Therapeutic drug monitoring (TDM) of the calcineurin inhibitor tacrolimus (TAC) is based on blood concentrations that show an imperfect correlation with the occurrence of acute rejection. A pharmacodynamic method that reflects the direct inhibitory effects of TAC may therefore be preferable over traditional pharmacokinetic TDM. Here, we tested whether measuring the amplification of NFATc1, a member of the calcineurin pathway, is suitable for TDM of TAC.Materials and Methods
NFATc1 amplification was monitored in T cells of kidney transplant recipients who received either TAC- (n = 11) or a belatacept (BELA)-based (n = 10) immunosuppressive therapy.
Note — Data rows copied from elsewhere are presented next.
(* ===== verification/AttentionList.v ===== *)
(** * AttentionList: reading the inbox page by page
    (relay/src/attention-inbox/repository.ts, [listItems] and [getItem]).

    A page is the rows after the cursor in the order of the query; the cursor
    names the last row.  [date_of] is the conversion of the driver from a
    timestamp in microseconds to a JavaScript [Date] in milliseconds; the
    cursor keeps [toISOString()] of it.

    The theorem says which rows a client that follows the cursors reads: all
    but those that follow the last row of a page within its millisecond. *)

From S2P Require Import Prelude JsValue AttentionInbox AttentionStore.

#[local] Open Scope Z_scope.

Abbreviation Row := (string * ItemRow)%type.

Definition state_rank (st : AttentionItemState) : Z :=
  match st with
  | AOpen | AResultUnknown => 0
  | ASubmitting => 1
  | ASnoozed => 2
  | AResolved | AExpired => 3
  end.

Definition risk_rank (level : string) : Z :=
  if bool_decide (level = "critical"%string) then 0
  else if bool_decide (level = "high"%string) then 1
  else if bool_decide (level = "medium"%string) then 2 else 3.

Definition row_rank (x : Row) : Z := state_rank (row_state x.2).
Definition row_risk (x : Row) : Z := risk_rank (it_riskLevel (row_draft x.2)).
Definition row_updated (x : Row) : Z := lc_updated_at (row_life x.2).

(** [ORDER BY state_rank ASC, risk_rank ASC, updated_at DESC, item_id DESC]. *)
Definition list_le (x y : Row) : Prop :=
  row_rank x < row_rank y ∨
  row_rank x = row_rank y ∧
    (row_risk x < row_risk y ∨
     row_risk x = row_risk y ∧
       (row_updated y < row_updated x ∨
        row_updated x = row_updated y ∧ String.le y.1 x.1)).

#[global] Instance list_le_dec x y : Decision (list_le x y).
Proof. unfold list_le. apply _. Defined.

Record ListCursor : Type := {
  cur_state : Z;
  cur_risk : Z;
  cur_updated : Z; (* milliseconds *)
  cur_item : string
}.

(** The clause of the query; [$7::timestamptz] is the cursor's time in
    microseconds. *)
Definition past_cursor (c : ListCursor) (x : Row) : bool :=
  let t := cur_updated c * 1000 in
  (cur_state c <? row_rank x)
  || ((row_rank x =? cur_state c) && (cur_risk c <? row_risk x))
  || ((row_rank x =? cur_state c) && (row_risk x =? cur_risk c) && (row_updated x <? t))
  || ((row_rank x =? cur_state c) && (row_risk x =? cur_risk c) && (row_updated x =? t)
      && negb (bool_decide (String.le (cur_item c) x.1))).

Record ListInput : Type := {
  li_user : Z;
  li_daemon : option string;
  li_states : list AttentionItemState;
  li_limit : nat
}.

Record Counts : Type := {
  ct_actionable : Z; ct_open : Z; ct_snoozed : Z; ct_submitting : Z; ct_unknown : Z
}.

Record ListPage : Type := {
  pg_items : list Row; pg_counts : Counts; pg_next : option ListCursor
}.

Definition of_user (u : Z) (daemon : option string) (r : ItemRow) : bool :=
  (row_user r =? u)
  && match daemon with Some k => bool_decide (it_daemonId (row_draft r) = k) | None => true end.

Definition matches (i : ListInput) (x : Row) : bool :=
  of_user (li_user i) (li_daemon i) x.2 && bool_decide (row_state x.2 ∈ li_states i).

Definition count_if (p : ItemRow → bool) (l : list Row) : Z := len (bfilter (λ x, p x.2) l).

Definition counts (u : Z) (daemon : option string) (d : Tables) : Counts :=
  let l := bfilter (λ x, of_user u daemon x.2) (map_to_list (attention_items d)) in
  let state st r := bool_decide (row_state r = st) in {|
  ct_actionable := count_if (λ r, (state AOpen r || state AResultUnknown r)
                                  && (0 <? len (allowedActions (row_draft r)))) l;
  ct_open := count_if (state AOpen) l;
  ct_snoozed := count_if (state ASnoozed) l;
  ct_submitting := count_if (state ASubmitting) l;
  ct_unknown := count_if (state AResultUnknown) l |}.

Section list.
Context (date_of : Z → Z) (owned : string → Z → bool).

Definition cursor_of (x : Row) : ListCursor := {|
  cur_state := row_rank x; cur_risk := row_risk x; cur_updated := date_of (row_updated x);
  cur_item := x.1 |}.

Definition cursor_filter (cursor : option ListCursor) : Row → bool :=
  match cursor with Some c => past_cursor c | None => λ _, true end.

(** The ranked rows of the query, before [LIMIT]. *)
Definition ranked (i : ListInput) (cursor : option ListCursor) (d : Tables) : list Row :=
  merge_sort list_le
    (bfilter (cursor_filter cursor) (bfilter (matches i) (map_to_list (attention_items d)))).

(** The error [daemon_not_found] is [None]. *)
Definition listItems (i : ListInput) (cursor : option ListCursor) (d : Tables) : option ListPage :=
  if match li_daemon i with Some k => negb (owned k (li_user i)) | None => false end then None
  else
    let rows := take (S (li_limit i)) (ranked i cursor d) in
    let hasMore := bool_decide (li_limit i < length rows)%nat in
    let pageRows := take (li_limit i) rows in
    Some {|
      pg_items := pageRows;
      pg_counts := counts (li_user i) (li_daemon i) d;
      pg_next := if hasMore then cursor_of <$> last pageRows else None |}.

(** The rows a client sees that follows the cursors. *)
Fixpoint follow (fuel : nat) (i : ListInput) (cursor : option ListCursor) (d : Tables) : list Row :=
  match fuel with
  | O => []
  | S fuel' =>
      match listItems i cursor d with
      | None => []
      | Some page =>
          match pg_next page with
          | None => pg_items page
          | Some c => pg_items page ++ follow fuel' i (Some c) d
          end
      end
  end.

(** The rows the cursors on the way are made of. *)
Fixpoint page_ends (fuel : nat) (i : ListInput) (cursor : option ListCursor) (d : Tables) : list Row :=
  match fuel with
  | O => []
  | S fuel' =>
      match listItems i cursor d with
      | None => []
      | Some page =>
          match pg_next page, last (pg_items page) with
          | Some c, Some x => x :: page_ends fuel' i (Some c) d
          | _, _ => []
          end
      end
  end.
End list.

Definition getItem (userId : Z) (itemId : string) (revision : option Z) (d : Tables)
  : option ItemRow :=
  match select_item d userId itemId with
  | Some r =>
      match revision with
      | Some v => if v <=? row_revision r then Some r else None
      | None => Some r
      end
  | None => None
  end.

(** ** The order *)

#[global] Instance list_le_trans : Transitive list_le.
Proof.
  intros x y z H1 H2. unfold list_le in *.
  assert (String.le z.1 y.1 → String.le y.1 x.1 → String.le z.1 x.1) by (intros; by etrans).
  intuition (try lia).
Qed.

#[global] Instance list_le_total : Total list_le.
Proof.
  intros x y. unfold list_le. destruct (total String.le x.1 y.1);
    destruct (Z.lt_trichotomy (row_rank x) (row_rank y)) as [?|[?|?]]; try tauto;
    destruct (Z.lt_trichotomy (row_risk x) (row_risk y)) as [?|[?|?]]; try (intuition lia);
    destruct (Z.lt_trichotomy (row_updated x) (row_updated y)) as [?|[?|?]]; intuition lia.
Qed.

Lemma list_le_id x y : list_le x y → list_le y x → x.1 = y.1.
Proof.
  unfold list_le. intros H1 H2.
  assert (String.le x.1 y.1 → String.le y.1 x.1 → x.1 = y.1) by (apply (anti_symm String.le)).
  intuition lia.
Qed.

(** ** Following the cursors *)

(** In the order of the query [y] follows [x], in the same ranks and not before
    the time that the cursor of [x] keeps. *)
Definition skipped (date_of : Z → Z) (x y : Row) : Prop :=
  let t := date_of (row_updated x) * 1000 in
  x ≠ y ∧ list_le x y ∧ row_rank y = row_rank x ∧ row_risk y = row_risk x ∧
  t ≤ row_updated y ∧ (row_updated y = t → String.le x.1 y.1).

(** The rows of a page come before the rest of the list, and are not in it. *)
Lemma page_split p x tail :
  strict_rows list_le (p ++ x :: tail) → StronglySorted list_le (p ++ x :: tail) → NoDup (p ++ x :: tail) →
  (∀ y, y ∈ p ++ [x] → ∀ z, z ∈ tail → list_le z y → z = y) ∧ (∀ z, z ∈ tail → z ∉ p ++ [x]) ∧
  (∀ z, z ∈ tail → list_le x z) ∧ (∀ y, y ∈ p ++ [x] → list_le x y → x = y).
Proof.
  intros Hu Hs Hd. rewrite (app_assoc p [x] tail : p ++ x :: tail = (p ++ [x]) ++ tail) in *.
  apply StronglySorted_app in Hs as (Hall & Hp & Ht). apply NoDup_app in Hd as (Hd1 & Hd2 & _).
  apply StronglySorted_app in Hp as (Hlast & _ & _). split_and!.
  - intros y Hy z Hz Hle. apply Hu; [set_solver|set_solver|done|by apply Hall].
  - intros z Hz Hin. by apply (Hd2 z).
  - intros z Hz. apply Hall; [set_solver|done].
  - intros y [Hy| ->%list_elem_of_singleton]%elem_of_app Hle; [|done].
    apply Hu; [set_solver|set_solver|done|]. apply Hlast; [done|by left].
Qed.

Section complete.
Context (date_of : Z → Z) (owned : string → Z → bool) (i : ListInput) (d : Tables).

(** The milliseconds of a timestamp are not past it. *)
Hypothesis date_floor : ∀ t, date_of t * 1000 ≤ t.

Abbreviation M := (bfilter (matches i) (map_to_list (attention_items d))).
Abbreviation L := (merge_sort list_le M).
Abbreviation past x := (past_cursor (cursor_of date_of x)).

Lemma rows_nodup : NoDup L.
Proof.
  rewrite merge_sort_Permutation. eapply sublist_NoDup; [apply NoDup_map_to_list|apply bfilter_sublist].
Qed.

Lemma rows_strict : strict_rows list_le M.
Proof.
  intros [k r] [k' r'] [_ Hx]%elem_of_bfilter [_ Hy]%elem_of_bfilter H1 H2.
  pose proof (list_le_id _ _ H1 H2) as Hk. simpl in Hk. subst k'.
  apply elem_of_map_to_list in Hx, Hy. congruence.
Qed.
Heparinized blood samples were collected at days 0 (pre-transplantation), 4, 30, 90, 180 and 360 after transplantation and stimulated with PMA/ionomycin. In addition, individual drug effects on NFATc1 amplification were studied in vitro, after spiking blood samples of healthy volunteers with either TAC, BELA or mycophenolate mofetil.Results and Discussion
In TAC- treated patients, at day 30 after transplantation, NFATc1 amplification was significantly inhibited in CD4+ T cells expressing the co-stimulation receptor CD28 (mean inhibition 37%; p = 0.01) and in CD8+CD28+ T cells (mean inhibition 29%; p = 0.02), while this was not observed in CD8+CD28- T cells or in BELA-treated patients. The TAC pre-dose concentrations of these patients correlated inversely with NFATc1 amplification in CD28+ T cells (rs = -0.46; p < 0.01). The in vitro study revealed a dose dependent effect of TAC on NFATc1 amplification in all three tested T cell subsets (mean inhibition 58% at 50 ng/ml TAC; p = 0.02), while belatacept and mycophenolate mofetil did not show an effect.Results and Discussion
Only one patient under TAC-based therapy suffered from a rejection and, as a consequence, no conclusions could be drawn on the association between NFATc1 amplification and rejection risk.Conclusion
In conclusion, measuring NFATc1 amplification is a promising tool for monitoring the biological effects of TAC on T cell subsets directly, which might be useful for further transplantation diagnostics.